▶ _WHAT NEEDS TO BE DONE_
Without changing a single word, output each entry.

▶ _SUPPLIED ENTRIES_
******************************
(* ===== verification/OperationLoad.v ===== *)
(** * Loading an operation's configuration (types/domain/operation.py).

    [_check_structure] collects every disagreement between the entries of a configuration;
    one that loads has none. Each group of failures is a definition here, in the order the
    code collects them, and the theorems say what a configuration that loads is. *)

From S2P Require Import Prelude PyStr CheckChain Tracker Errors CommentMarkers RunEvents Organize.
From S2P Require Import Privacy Operation.

Local Open Scope nat_scope.

Definition CHECKPOINT_DOCUMENT_KEY : string := "checkpoint".

(** The two label references of a row. *)
Inductive mandate_field := GATE_LABEL_KEY | TERMINAL_MARKER_KEY.
#[export] Instance mandate_field_eq_dec : EqDecision mandate_field.
Proof. solve_decision. Defined.

Inductive mandate_failure :=
| PhaseMissing (kind : MandateKind)
| PhaseRepeated (kind : MandateKind)
| LabelUnmapped (kind : MandateKind) (field : mandate_field) (reference : string)
| NamesApproval (kind : MandateKind) (field : mandate_field)
| BadReference (refusal : label_refusal).

(** What the load says; the text of each is left out. *)
Inductive config_failure :=
| MemberInvalid
| EventMissing (name : string) | EventUndeclared (name : string)
| RequiresDerived (kind : RunEventKind) | RequiresNoTransition (kind : RunEventKind)
| RequiresStage (kind : RunEventKind)
| MandatesRefused (failures : list mandate_failure)
| ScopesWithoutMandates | ScopeRepeated | ScopeWithoutRepository
| ApproverCount (found : nat) | AssigneeCount (found : nat) | NotPrincipal (index : nat)
| TeamNameRepeated (key name : string) | TeamRepositoryUndeclared (key repository : string)
| QueueStateMissing (state : QueueState) | ScopeLabelMissing (label : ScopeLabel)
| QueueStateApproval (name label : string) | StageMissing (stage : LifecycleStage)
| IssueLabelEmpty (name : string) | IssueLabelRepeated (name label : string)
| MarkerNoToken (purpose : string) | MarkerRepeated (purpose prefix : string)
| CheckpointMissing | ContainerUndeclared (key team : string)
| RecordKeyUnknown (key : string)
| ChainFailure (index : nat) (failure : chain_failure)
| AgentIsPrincipal (index : nat) (identity : string)
| HandleEmpty (index : nat) | HandleRepeated (index : nat) (handle : string)
| HandleIsAgent (index : nat) (handle : string).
******************************
▶ _EXPECTED ANSWER_
(* ===== verification/OperationLoad.v ===== *)
(** * Loading an operation's configuration (types/domain/operation.py).

    [_check_structure] collects every disagreement between the entries of a configuration;
    one that loads has none. Each group of failures is a definition here, in the order the
    code collects them, and the theorems say what a configuration that loads is. *)

From S2P Require Import Prelude PyStr CheckChain Tracker Errors CommentMarkers RunEvents Organize.
From S2P Require Import Privacy Operation.

Local Open Scope nat_scope.

Definition CHECKPOINT_DOCUMENT_KEY : string := "checkpoint".

(** The two label references of a row. *)
Inductive mandate_field := GATE_LABEL_KEY | TERMINAL_MARKER_KEY.
#[export] Instance mandate_field_eq_dec : EqDecision mandate_field.
Proof. solve_decision. Defined.

Inductive mandate_failure :=
| PhaseMissing (kind : MandateKind)
| PhaseRepeated (kind : MandateKind)
| LabelUnmapped (kind : MandateKind) (field : mandate_field) (reference : string)
| NamesApproval (kind : MandateKind) (field : mandate_field)
| BadReference (refusal : label_refusal).

(** What the load says; the text of each is left out. *)
Inductive config_failure :=
| MemberInvalid
| EventMissing (name : string) | EventUndeclared (name : string)
| RequiresDerived (kind : RunEventKind) | RequiresNoTransition (kind : RunEventKind)
| RequiresStage (kind : RunEventKind)
| MandatesRefused (failures : list mandate_failure)
| ScopesWithoutMandates | ScopeRepeated | ScopeWithoutRepository
| ApproverCount (found : nat) | AssigneeCount (found : nat) | NotPrincipal (index : nat)
| TeamNameRepeated (key name : string) | TeamRepositoryUndeclared (key repository : string)
| QueueStateMissing (state : QueueState) | ScopeLabelMissing (label : ScopeLabel)
| QueueStateApproval (name label : string) | StageMissing (stage : LifecycleStage)
| IssueLabelEmpty (name : string) | IssueLabelRepeated (name label : string)
| MarkerNoToken (purpose : string) | MarkerRepeated (purpose prefix : string)
| CheckpointMissing | ContainerUndeclared (key team : string)
| RecordKeyUnknown (key : string)
| ChainFailure (index : nat) (failure : chain_failure)
| AgentIsPrincipal (index : nat) (identity : string)
| HandleEmpty (index : nat) | HandleRepeated (index : nat) (handle : string)
| HandleIsAgent (index : nat) (handle : string).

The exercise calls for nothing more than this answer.